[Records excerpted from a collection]
Definition reply_without_result : http_outcome := Replied envelope_without_result.

Definition world_with (net : nat -> http_outcome) : world :=
  {| uuid_hex := fun n => "hex-" ++ String (ascii_of_nat (48 + n)) "";
     uuid_str := fun n => "uuid-" ++ String (ascii_of_nat (48 + n)) "";
     uuid_next := 0; net := net; posted := [] |}.

(** A task whose history holds the agent's reply and nothing else, as the
    tell-time task manager returns it for the first request of a
    session. *)
Definition first_reply_task : Task :=
  {| task_id := "s1"; status := COMPLETED; history := [agent_reply "10:30"] |}.

Definition clock (q sid : string) : result string := Ok "10:30".

(** An agent whose model call fails. *)
Definition broken (q sid : string) : result string :=
  Raise (Exn RuntimeError "model unavailable").

Definition ask_time : SendTaskRequest := request_of "req-1" "s1" (user_says "What time is it?").

Definition no_parts : SendTaskRequest := request_of "req-2" "s1" {| role := "user"; parts := [] |}.

(** Two sources: the first answers with the descriptor of "TimeAgent",
    the second times out. *)
Definition two_sources (i : nat) (url : string) : http_outcome :=
  if bool_decide (url = "http://a/.well-known/agent.json") then
    Replied {| raise_for_status := None;
               json_body := Ok (JObj [("name", JStr "TimeAgent"); ("url", JStr "http://a")]) |}
  else TransportError "timed out".

Definition tool (name : string) : MCPConnector.MCPTool :=
  {| MCPConnector.tool_name := name; MCPConnector.tool_description := "";
     MCPConnector.input_schema := JObj []; MCPConnector.server_cmd := "python";
     MCPConnector.server_args := ["filesystem_server.py"] |}.
(** Values, as far as line 118 looks at one: primitives, functions,
    [Error] instances and plain objects whose own enumerable properties
    are data properties, listed in the order JavaScript enumerates them
    (integer-like keys first, in ascending order, then the other keys in
    insertion order).  [Num n] is the Number of integer value [n], meant
    for the safe integers (below 2^53 in absolute value).  No value of
    this type is cyclic, is a BigInt, or carries a [toJSON] method or a
    getter: what [JSON.stringify] does on such values is covered by the
    parameter of [Surroundings], not by [stringify] below. *)
Inductive Value : Type :=
| Undefined
| Null
| Bool (b : bool)
| Num (n : Z)
| Str (s : string)
| Fun (name : string)
| Error (name message : string)
| Obj (props : list (string * Value)).

(** [!!v] *)
Definition truthy (v : Value) : bool :=
  match v with
  | Undefined | Null => false
  | Bool b => b
  | Num n => negb (n =? 0)%Z
  | Str s => negb (s =? EmptyString)
  | Fun _ | Error _ _ | Obj _ => true
  end.

(** [a || b]: [a] when it is truthy, otherwise [b]. *)
Definition or (a b : Value) : Value := if truthy a then a else b.

(** Outcome of evaluating an expression: a value, or a thrown value. *)
Inductive Completion (A : Type) : Type :=
| Normal (a : A)
| Throw (e : Value).
Arguments Normal {A} a.
Arguments Throw {A} e.

Fixpoint lookup (k : string) (props : list (string * Value)) : Value :=
  match props with
  | [] => Undefined
  | (k', v) :: rest => if k =? k' then v else lookup k rest
  end.

Definition TypeError (message : string) : Value := Error "TypeError" message.

(** [v.message].  Reading a property of [undefined] or [null] throws a
    TypeError; the primitive wrappers and [Function.prototype] have no
    [message] property; an [Error] instance answers with its message. *)
Definition get_message (v : Value) : Completion Value :=
  match v with
  | Undefined =>
      Throw (TypeError "Cannot read properties of undefined (reading 'message')")
  | Null =>
      Throw (TypeError "Cannot read properties of null (reading 'message')")
  | Bool _ | Num _ | Str _ | Fun _ => Normal Undefined
  | Error _ m => Normal (Str m)
  | Obj props => Normal (lookup "message" props)
  end.

(** *** JSON.stringify *)

Definition hex_digit (n : nat) : ascii :=
  match n with
  | 0 => "0" | 1 => "1" | 2 => "2" | 3 => "3" | 4 => "4" | 5 => "5"
  | 6 => "6" | 7 => "7" | 8 => "8" | 9 => "9" | 10 => "a" | 11 => "b"
  | 12 => "c" | 13 => "d" | 14 => "e" | _ => "f"
  end%char.

Definition backslash : ascii := ascii_of_nat 92.
Definition dquote : ascii := ascii_of_nat 34.

(** One character of a string inside a JSON string literal. *)
Definition json_escape (c : ascii) : string :=
  let n := nat_of_ascii c in
  if Nat.eqb n 34 then String backslash (String dquote EmptyString)
  else if Nat.eqb n 92 then String backslash (String backslash EmptyString)
  else if Nat.eqb n 8 then String backslash "b"
  else if Nat.eqb n 9 then String backslash "t"
  else if Nat.eqb n 10 then String backslash "n"
  else if Nat.eqb n 12 then String backslash "f"
  else if Nat.eqb n 13 then String backslash "r"
  else if Nat.ltb n 32 then
    String backslash
      (String "u" (String "0" (String "0"
         (String (hex_digit (Nat.div n 16))
            (String (hex_digit (Nat.modulo n 16)) EmptyString)))))
  else String c EmptyString.

Fixpoint json_escape_all (s : string) : string :=
  match s with
  | EmptyString => EmptyString
  | String c rest => (json_escape c ++ json_escape_all rest)%string
  end.

Definition json_quote (s : string) : string :=
  String dquote (json_escape_all s ++ String dquote EmptyString)%string.

(** The positional decimal of an integer: what [JSON.stringify] prints
    for a safe integer (from 1e21 on it prints an exponent form, which
    this function does not). *)
Definition json_number (n : Z) : string :=
  NilZero.string_of_int (Z.to_int n).

(** [JSON.stringify(v)] on the values above, numbers being safe
    integers: [None] is the result [undefined].  A property whose value
    serialises to [undefined] is left out of its object; the properties
    are printed in the order of the list.  On these values
    [JSON.stringify] does not throw. *)
Fixpoint stringify (v : Value) : option string :=
  match v with
  | Undefined | Fun _ => None
  | Null => Some "null"
  | Bool true => Some "true"
  | Bool false => Some "false"
  | Num n => Some (json_number n)
  | Str s => Some (json_quote s)
  | Error _ _ => Some "{}"
  | Obj props =>
      let fix members (ps : list (string * Value)) : list string :=
        match ps with
        | [] => []
        | (k, x) :: rest =>
            match stringify x with
            | Some s => (json_quote k ++ ":" ++ s)%string :: members rest
            | None => members rest
            end
        end in
      Some ("{" ++ String.concat "," (members props) ++ "}")%string
  end.
(** * ghananewsinbrief: the Discovery and Delivery workflows

    A shallow embedding of [src/worker/utils.ts],
    [src/worker/workflows/gh-news-processor.ts],
    [src/workflows/joy-news-scraper.ts] and [src/worker/index.ts], and the
    properties of the two workflows that the specification states.

    Conventions of the embedding.
    - JavaScript strings are [string]s holding the UTF-8 bytes of the text;
      a surrogate without its pair, which has no UTF-8 form, is held as the
      three bytes of its generalised encoding.
    - An [async] function is a computation [M A]: it takes the [World] it
      starts in and gives an [Outcome] (a returned value or a raised
      exception) with the world it leaves behind.
    - Everything outside the repository (the model call, the HTTP client,
      the key-value store, the workflow engine's instance creation, the
      JavaScript [Date]) is reached through a [Services] record whose replies
      are arbitrary; a theorem quantified over [Services] holds for every
      behaviour of the outside world.
    - The world records every external call in [trace], in call order, and
      every console line in [console].
    - A JavaScript object used as a dictionary keyed by URL is the finite
      map [gmap string _] of its own properties; a read of a key it does
      not own finds what every object inherits from [Object.prototype].
    - The transport errors of the key-value store are outside the model,
      and so are the step timeouts, which are real time. *)

From Stdlib Require Import ZArith String Ascii List Bool Lia.
From stdpp Require Import base option list gmap strings.

Local Open Scope string_scope.
Local Open Scope list_scope.
Local Open Scope Z_scope.

(** ** JavaScript values *)

(** Exceptions, by constructor. [External] stands for whatever an outside
    call throws (network errors, HTTP errors, schema validation errors). *)
Inductive Exn : Type :=
| Error (message : string)
| RangeError (message : string)
| TypeError (message : string)
| URIError (message : string)
| External (what : string).

Inductive Outcome (A : Type) : Type :=
| Returned (a : A)
| Raised (e : Exn).
Arguments Returned {A} a.
Arguments Raised {A} e.

(** Truthiness of a string: only the empty string is falsy. *)
Definition truthy (s : string) : bool :=
  match s with
  | EmptyString => false
  | String _ _ => true
  end.

(** Truthiness of a [string | null | undefined]. *)
Definition truthy_opt (o : option string) : bool :=
  match o with
  | Some s => truthy s
  | None => false
  end.

(** [a || b] on strings. *)
Definition or_else (a : option string) (b : string) : string :=
  match a with
  | Some s => if truthy s then s else b
  | None => b
  end.

Definition nl : string := String "010"%char EmptyString.

(** ** Plain objects used as dictionaries

    The names every object literal inherits from [Object.prototype]: a read
    of one of them on an object that does not own it finds a function (for
    [__proto__], the prototype object), which is truthy and has none of the
    properties this program reads. *)
Definition Object_prototype : list string :=
  ["constructor"; "__defineGetter__"; "__defineSetter__"; "hasOwnProperty";
   "__lookupGetter__"; "__lookupSetter__"; "isPrototypeOf";
   "propertyIsEnumerable"; "toString"; "valueOf"; "__proto__";
   "toLocaleString"].

Definition inherited (key : string) : bool :=
  existsb (String.eqb key) Object_prototype.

▶ INSTRUCTIONS FOR THE TASK: Using the data above, print exactly the lines from the line that contains "Definition first_reply_task : Task" through the line that contains "Raise (Exn RuntimeError", with both included.

▶ WORKED SOLUTION:
Definition first_reply_task : Task :=
  {| task_id := "s1"; status := COMPLETED; history := [agent_reply "10:30"] |}.

Definition clock (q sid : string) : result string := Ok "10:30".

(** An agent whose model call fails. *)
Definition broken (q sid : string) : result string :=
  Raise (Exn RuntimeError "model unavailable").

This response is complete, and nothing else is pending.